Metisilin dirençli Staphylococcus aureus`dan rekombinant lipaz üretimi, karakterizasyonu ve immobilizasyonu

Abstract

Lipazlar çok sayıda esterleşme, transesterleşme ve hidroliz tepkimelerini katalizlerler. Bu enzimler süt, gıda, kozmetik, parfüm, dericilik, deterjan sanayi, çevre yönetimi ve biyomedikal uygulamalar gibi birçok alanda endüstriyel ölçekte kullanılmaktadır. Bu enzimler patojen stafilokolar tarafından da üretilmekte ve patojenitede önemli rol almaktadır. Bu tezin amacı patojen stafilokoklardan rekombinant lipaz üretilmesi ve karakterize edilmesidir. Bu çalışmada, lipaz üretiminde subklinik mastitisli ineklerden izole edilen S.aureus izolatları kullanıldı. Zeytinyağı-Rhodamine B ile zenginleştirilmiş besiyerinde en fazla lipaz üreten izolatın S.aureus 35 izolatı olduğu belirlendi. Rekombinant enzim üretiminde kullanılan bu izolat klasik mikrobiyolojik ve 16S rRNA gen dizileme metodu kullanılarak tanımlandı. Rekombinant enzim E. coli'de eksprese edildi, nikel affinite kolon kullanılarak saflaştırıldı ve biyokimyasal olarak karakterize edildi. Enzimin molekül ağırlığı SDS-PAGE ve MALDI-MS ile 43 kDa olarak belirlendi. Enzimin optimum pH ve sıcaklığı sırasıyla pH 8.0 ve 25 °C olarak belirlendi. Bu tez çalışmasında ayrıca farnesolün S. aureus 35 izolatının büyümesi ve lipaz aktivitesine etkisi de çalışıldı. Farnesolün rekombinant lipaz için mixed-type bir inhibitör (Ki:0.2 mM, Ki-1: 1.2 mM) olduğu ve S. aureus 35 izolatının büyümesini de inhibe ettiği (50 μM) belirlendi. Tez çalışmasının en son kısmında ise rekombinant lipaz ticari bir matriks olan `İmmobead 150A` üzerine kovalent olarak immobilize edildi ve immobilize enzimin karakterizasyonu çalışıldı.

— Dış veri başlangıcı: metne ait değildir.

Lemma host_request_run service ty sn i n p s w :
  inv w → sockets w !! p = Some s → specified service = true →
  ∃ handled w', handle_host_request service ty sn i n p w = Ret (handled, w') ∧ host_spec service ty sn i n p s w handled w'.
Proof.
  intros Hinv Hp Hsp. unfold specified in Hsp. destruct (starts_with service $"transport") eqn:Et.
  { unfold host_spec, handle_host_request. rewrite Et, bool_decide_eq_false_2 by by intros ->. by apply select_Ret. }
  destruct (starts_with service $"disconnect:") eqn:Ed; cbn [orb] in Hsp.
  - rewrite (starts_disconnect service Ed), handle_disconnect. destruct (disconnect_Ret (drop 11 service) n w Hinv) as (w' & Hr & Ha).
    exists true, w'. split; [done|]. by apply spec_disconnect.
  - apply bool_decide_eq_true in Hsp. clear Et Ed. exists true.
    repeat (apply elem_of_cons in Hsp as [->|Hsp]); [..|by apply not_elem_of_nil in Hsp];
      unfold host_spec, handle_host_request, report, description, kicks; compare.
    + destruct (devices_Ret n false w Hinv) as (w' & Hr & Ha). exists w'. split; [|done]. by rewrite (bind_run _ _ w w' tt).
    + destruct (devices_Ret n true w Hinv) as (w' & Hr & Ha). exists w'. split; [|done]. by rewrite (bind_run _ _ w w' tt).
    + destruct (report_Ret n (print_hex_pad 4 ADB_SERVER_VERSION) w Hinv) as (w' & Hr & Ha). by exists w'.
    + destruct (report_Ret n (FeatureSetToString (feature_order host_features)) w Hinv) as (w' & Hr & Ha). by exists w'.
    + destruct (describe_Ret ty sn i n (λ a, FeatureSetToString (feature_order (features_ a))) w Hinv) as (w' & Hr & Ha). by exists w'.
    + destruct (describe_Ret ty sn i n (λ a, or_unknown (serial a)) w Hinv) as (w' & Hr & Ha). by exists w'.
    + destruct (describe_Ret ty sn i n (λ a, or_unknown (devpath a)) w Hinv) as (w' & Hr & Ha). by exists w'.
    + destruct (describe_Ret ty sn i n (connection_state_name udev_problem) w Hinv) as (w' & Hr & Ha). by exists w'.
    + destruct (reconnect_offline_Ret n w Hinv) as (w' & Hr & Ha). by exists w'.
    + destruct (reconnect_Ret ty sn i n w Hinv) as (w' & Hr & Ha). by exists w'.
Qed.
(** [messages] is the socketpair of [transport_registration_send]; [registering]
    are the threads between the lists and [register_transport]; [connected] the
    transports whose connection runs; [main_queue] what
    [fdevent_run_on_main_thread] has been given by the error callbacks. *)
Record reg := mkReg {
  transports : gmap Z atransport;
  next_transport : Z;
  pending_list : list Z;
  transport_list : list Z;
  messages : list (Z * Z);
  registering : list Z;
  connected : list Z;
  main_queue : list Z;
  reconnect_queue : list ReconnectAttempt;
  running : bool;
  handler : handler_thread
}.
Definition set_transports (v : gmap Z atransport) (s : reg) : reg :=
  mkReg v (next_transport s) (pending_list s) (transport_list s) (messages s) (registering s) (connected s) (main_queue s) (reconnect_queue s) (running s) (handler s).
Definition set_lists (p l : list Z) (s : reg) : reg :=
  mkReg (transports s) (next_transport s) p l (messages s) (registering s) (connected s) (main_queue s) (reconnect_queue s) (running s) (handler s).
Definition set_messages (v : list (Z * Z)) (s : reg) : reg :=
  mkReg (transports s) (next_transport s) (pending_list s) (transport_list s) v (registering s) (connected s) (main_queue s) (reconnect_queue s) (running s) (handler s).
Definition set_registering (v : list Z) (s : reg) : reg :=
  mkReg (transports s) (next_transport s) (pending_list s) (transport_list s) (messages s) v (connected s) (main_queue s) (reconnect_queue s) (running s) (handler s).
Definition set_connected (v : list Z) (s : reg) : reg :=
  mkReg (transports s) (next_transport s) (pending_list s) (transport_list s) (messages s) (registering s) v (main_queue s) (reconnect_queue s) (running s) (handler s).
Definition set_main_queue (v : list Z) (s : reg) : reg :=
  mkReg (transports s) (next_transport s) (pending_list s) (transport_list s) (messages s) (registering s) (connected s) v (reconnect_queue s) (running s) (handler s).
Definition set_reconnect_queue (v : list ReconnectAttempt) (s : reg) : reg :=
  mkReg (transports s) (next_transport s) (pending_list s) (transport_list s) (messages s) (registering s) (connected s) (main_queue s) v (running s) (handler s).
Definition set_running (v : bool) (s : reg) : reg :=
  mkReg (transports s) (next_transport s) (pending_list s) (transport_list s) (messages s) (registering s) (connected s) (main_queue s) (reconnect_queue s) v (handler s).
Definition set_handler (v : handler_thread) (s : reg) : reg :=
  mkReg (transports s) (next_transport s) (pending_list s) (transport_list s) (messages s) (registering s) (connected s) (main_queue s) (reconnect_queue s) (running s) v.
(* ===== verification/Hashmap.v ===== *)
(** * Hash maps (src/lib/libcutils/hashmap.c)

    Chained hash tables whose keys and values are pointers.  The table grows by
    powers of two; a failed allocation leaves it as it was.  The operations are
    shown to be those of a finite map from what [equals] compares of a key. *)

From Stdlib Require Import ZArith Lia List.
From stdpp Require Import base numbers list gmap fin_maps.
From S2P Require Import Prelude.
From S2P Require Import Libc.

(** ** Hashing *)

(** [hashmapHash]: [*data] is a [char]; the [int] wraps. *)
Fixpoint hash_bytes (h : Z) (data : bytes) : Z :=
  match data with [] => h | c :: data => hash_bytes (s32 (h * 31 + schar c)) data end.
Definition hashmapHash (data : bytes) : Z := hash_bytes (s32 (zlen data)) data.

(** The secondary hash of [hashKey], on the [int] that the client's function gave. *)
Definition spread (h : Z) : Z :=
  let h := s32 (h + Z.lnot (s32 (Z.shiftl h 9))) in
  let h := s32 (Z.lxor (u32 h) (Z.shiftr (u32 h) 14)) in
  let h := s32 (h + s32 (Z.shiftl h 4)) in
  s32 (Z.lxor (u32 h) (Z.shiftr (u32 h) 10)).

(** [bucketCount] is a power of two. *)
Definition calculateIndex (bucketCount hash : Z) : Z := Z.land (u64 hash) (bucketCount - 1).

Lipases catalyze esterification, transesterification and hydrolytic reactions. These enzymes have been used in many industries such as milk, food, cosmetics, perfume, leather, detergent industry and also in environmental management and in biomedical applications. These enzymes are produced by pathogenic staphylococci and takes an important role in their pathogenicity. The aim of this thesis is to produce recombinant lipase from pathogenic staphylococcus and its biochemical characterization. In this study, S.aureus isolates from a cow with subclinical mastitis were used for production of a novel recombinant enzyme. It was observed that S.aureus 35 has maximum lipase activity in the media containing olive oil-Rhodamine B. This isolate used in production of recombinant enzyme was identified using the classical microbiological characteristics and 16S rRNA gene sequencing methods. The recombinant enzyme was expressed in E.coli BL21(DE3), purified using nickel affinity column chromatography and biochemically characterized. The molecular mass of lipase enzyme was 43 kDa by SDS-PAGE and MALDI-MS analyses. The optimum temperature and pH for this lipase were found as 25°C and 8.0, respectively. Furthermore, in this thesis the effect of farnesol on the growth of S. aureus 35 and on the lipase activity were also studied. It was found that Farnesol is a mixed-type inhibitor for recombinant lipase (Ki: 0.2 mM. Ki-1: 1.2 mM) and also inhibits growth of S. aureus 35 isolates (50 μM). Finally in this thesis this novel enzyme was successfully immobilized covalently onto a commercial immobilization matrix called Immobead 150A and immobilized enzyme properties were examined.